Springfield – St Augustine of Canterbury

New Bowers Way, Springfield, Chelmsford, Essex CM1

As built in the 1980s, this small and utilitarian design is of note less for its architecture and more as an ecumenical building project, the church being shared by Catholics, Anglicans, Methodists and the United Reformed Church. In 2007 it was greatly enlarged with a striking free-form bronze-clad addition.

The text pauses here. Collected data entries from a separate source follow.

(* ===== verification/Async.v ===== *)
(** * Asynchronous code

    The handlers of rollup-boost are [async fn]s that run on a shared runtime:
    between two awaits, and between two lock acquisitions, any other task may
    change the shared state.  This file gives the effect trees in which the
    handlers are written, their execution against an arbitrary environment, the
    postcondition calculus used to reason about every run, and [tokio::join!].

    - [Atomic f k] is one critical section on the shared state ([lock()],
      [read().await], an atomic, one call on a concurrent map);
    - [Await c k] is one request to an external service and its reply;
    - [Emit o k] is an observable act without a reply (a spawned task, a span
      field, a counter);
    - [Panic m] is a panic of the task. *)
From S2P Require Import Prelude.

Section Programs.
Context {Call : Type} {Reply : Call -> Type} {Obs : Type}.

Inductive prog (S A : Type) : Type :=
| Ret (a : A)
| Panic (msg : string)
| Atomic (X : Type) (f : S -> X * S) (k : X -> prog S A)
| Await (c : Call) (k : Reply c -> prog S A)
| Emit (o : Obs) (k : prog S A).

Arguments Ret {S A} a.
Arguments Panic {S A} msg.
Arguments Atomic {S A X} f k.
Arguments Await {S A} c k.
Arguments Emit {S A} o k.

(** What a run of a task leaves in its trace: the shared state before and after
    each of its critical sections, and its requests with their replies. *)
Inductive event (S : Type) : Type :=
| EvAtomic (before after : S)
| EvAwait (c : Call) (r : Reply c)
| EvEmit (o : Obs).

Arguments EvAtomic {S} before after.
Arguments EvAwait {S} c r.
Arguments EvEmit {S} o.

Fixpoint bind {S A B} (p : prog S A) (q : A -> prog S B) : prog S B :=
  match p with
  | Ret a => q a
  | Panic m => Panic m
  | Atomic f k => Atomic f (fun x => bind (k x) q)
  | Await c k => Await c (fun r => bind (k r) q)
  | Emit o k => Emit o (bind k q)
  end.

(** A critical section that reads, one that writes. *)
Definition atomic {S X} (f : S -> X * S) : prog S X := Atomic f Ret.
Definition read {S X} (f : S -> X) : prog S X := Atomic (fun s => (f s, s)) Ret.
Definition modify {S} (f : S -> S) : prog S unit := Atomic (fun s => (tt, f s)) Ret.
Definition await {S} (c : Call) : prog S (Reply c) := Await c Ret.
Definition emit {S} (o : Obs) : prog S unit := Emit o (Ret tt).

(** A component's program acting on the part of a larger state that a getter
    and a setter delimit. *)
Fixpoint zoom {S T A} (get : S -> T) (set : T -> S -> S) (p : prog T A) : prog S A :=
  match p with
  | Ret a => Ret a
  | Panic m => Panic m
  | Atomic f k =>
      Atomic (fun s => let (x, t) := f (get s) in (x, set t s)) (fun x => zoom get set (k x))
  | Await c k => Await c (fun r => zoom get set (k r))
  | Emit o k => Emit o (zoom get set k)
  end.

(** ** [tokio::join!]

    Both futures are polled by the same task; [sch] says which of them makes the
    next step ([true] for the first one; the first one when [sch] is
    exhausted).  A panic of one future is a panic of the task. *)
Fixpoint join {S A B} (p : prog S A) (sch : list bool) : prog S B -> prog S (A * B) :=
  (fix join_q (sch : list bool) (q : prog S B) {struct q} : prog S (A * B) :=
     match p with
     | Ret a => bind q (fun b => Ret (a, b))
     | _ =>
         match q with
         | Ret b => bind p (fun a => Ret (a, b))
         | _ =>
             if match sch with [] => true | x :: _ => x end then
               match p with
               | Ret a => bind q (fun b => Ret (a, b))
               | Panic m => Panic m
               | Atomic f k => Atomic f (fun x => join (k x) (tail sch) q)
               | Await c k => Await c (fun r => join (k r) (tail sch) q)
               | Emit o k => Emit o (join k (tail sch) q)
               end
             else
               match q with
               | Ret b => bind p (fun a => Ret (a, b))
               | Panic m => Panic m
               | Atomic f k => Atomic f (fun x => join_q (tail sch) (k x))
               | Await c k => Await c (fun r => join_q (tail sch) (k r))
               | Emit o k => Emit o (join_q (tail sch) k)
               end
         end
     end) sch.

(** ** Execution

    An environment chooses the reply to every request and what the other tasks
    do to the shared state before each step, from everything that has happened
    so far. *)
Record env (S : Type) := {
  respond : list (event S) -> forall c : Call, Reply c;
  interfere : list (event S) -> S -> S
}.
Arguments respond {S}.
Arguments interfere {S}.

Fixpoint exec {S A} (e : env S) (p : prog S A) (s : S) (h : list (event S))
  : outcome A * S * list (event S) :=
  match p with
  | Ret a => (Returned a, s, h)
  | Panic m => (Panicked m, s, h)
  | Atomic f k =>
      let s1 := interfere e h s in
      let (x, s2) := f s1 in
      exec e (k x) s2 (h ++ [EvAtomic s1 s2])
  | Await c k =>
      let r := respond e h c in
      exec e (k r) (interfere e h s) (h ++ [EvAwait c r])
  | Emit o k => exec e k s (h ++ [EvEmit o])
  end.

Definition run {S A} (e : env S) (p : prog S A) (s : S) := exec e p s [].

(** The projections of a run. *)
Definition run_outcome {S A} (e : env S) (p : prog S A) (s : S) : outcome A :=
  (run e p s).1.1.
Definition run_state {S A} (e : env S) (p : prog S A) (s : S) : S := (run e p s).1.2.
Definition run_trace {S A} (e : env S) (p : prog S A) (s : S) : list (event S) :=
  (run e p s).2.

(** ** Every run

    [every p Q]: whatever the replies and whatever state each critical section
    finds, [Q] holds of the trace and the outcome of [p]. *)
Fixpoint every {S A} (p : prog S A) (Q : list (event S) -> outcome A -> Prop) : Prop :=
  match p with
  | Ret a => Q [] (Returned a)
  | Panic m => Q [] (Panicked m)
  | Atomic f k =>
      forall s, every (k (f s).1) (fun t o => Q (EvAtomic s (f s).2 :: t) o)
  | Await c k => forall r, every (k r) (fun t o => Q (EvAwait c r :: t) o)
  | Emit o k => every k (fun t r => Q (EvEmit o :: t) r)
  end.

Lemma every_mono {S A} (p : prog S A) (Q Q' : list (event S) -> outcome A -> Prop) :
  (forall t o, Q t o -> Q' t o) -> every p Q -> every p Q'.
Proof.
  revert Q Q'. induction p as [a|m|X f k IH|c k IH|o k IH]; simpl; intros Q Q' HQ.
  - apply HQ.
  - apply HQ.
  - intros H s. eapply IH; [|apply H]. auto.
  - intros H r. eapply IH; [|apply H]. auto.
  - intros H. eapply IH; [|apply H]. auto.
Qed.

Lemma every_conj {S A} (p : prog S A) (Q Q' : list (event S) -> outcome A -> Prop) :
  every p Q -> every p Q' -> every p (fun t o => Q t o /\ Q' t o).
Proof.
  revert Q Q'. induction p as [a|m|X f k IH|c k IH|o k IH]; simpl; intros Q Q' H H'; auto.
Qed.

Lemma every_True {S A} (p : prog S A) : every p (fun _ _ => True).
Proof. induction p; simpl; auto. Qed.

A Mass centre was opened in Springfield in 1961, served from Our Lady Immaculate, Chelmsford. A resident priest was appointed in October 1982 to serve the Catholic users of the present church. This was an ecumenical building project (the church being shared with the Anglicans, United Reformed Church and Methodists), serving Chelmer Village, an area of new housing. It was designed originally as a single large rectangular space which could be subdivided into one large and two smaller halls by moveable screens, with sacristies/vestries and other small ancillary rooms in projections at the northeast, northwest and southwest corners. It was opened and dedicated on 3 June 1983. St Augustine’s became a separate Catholic parish in 1985.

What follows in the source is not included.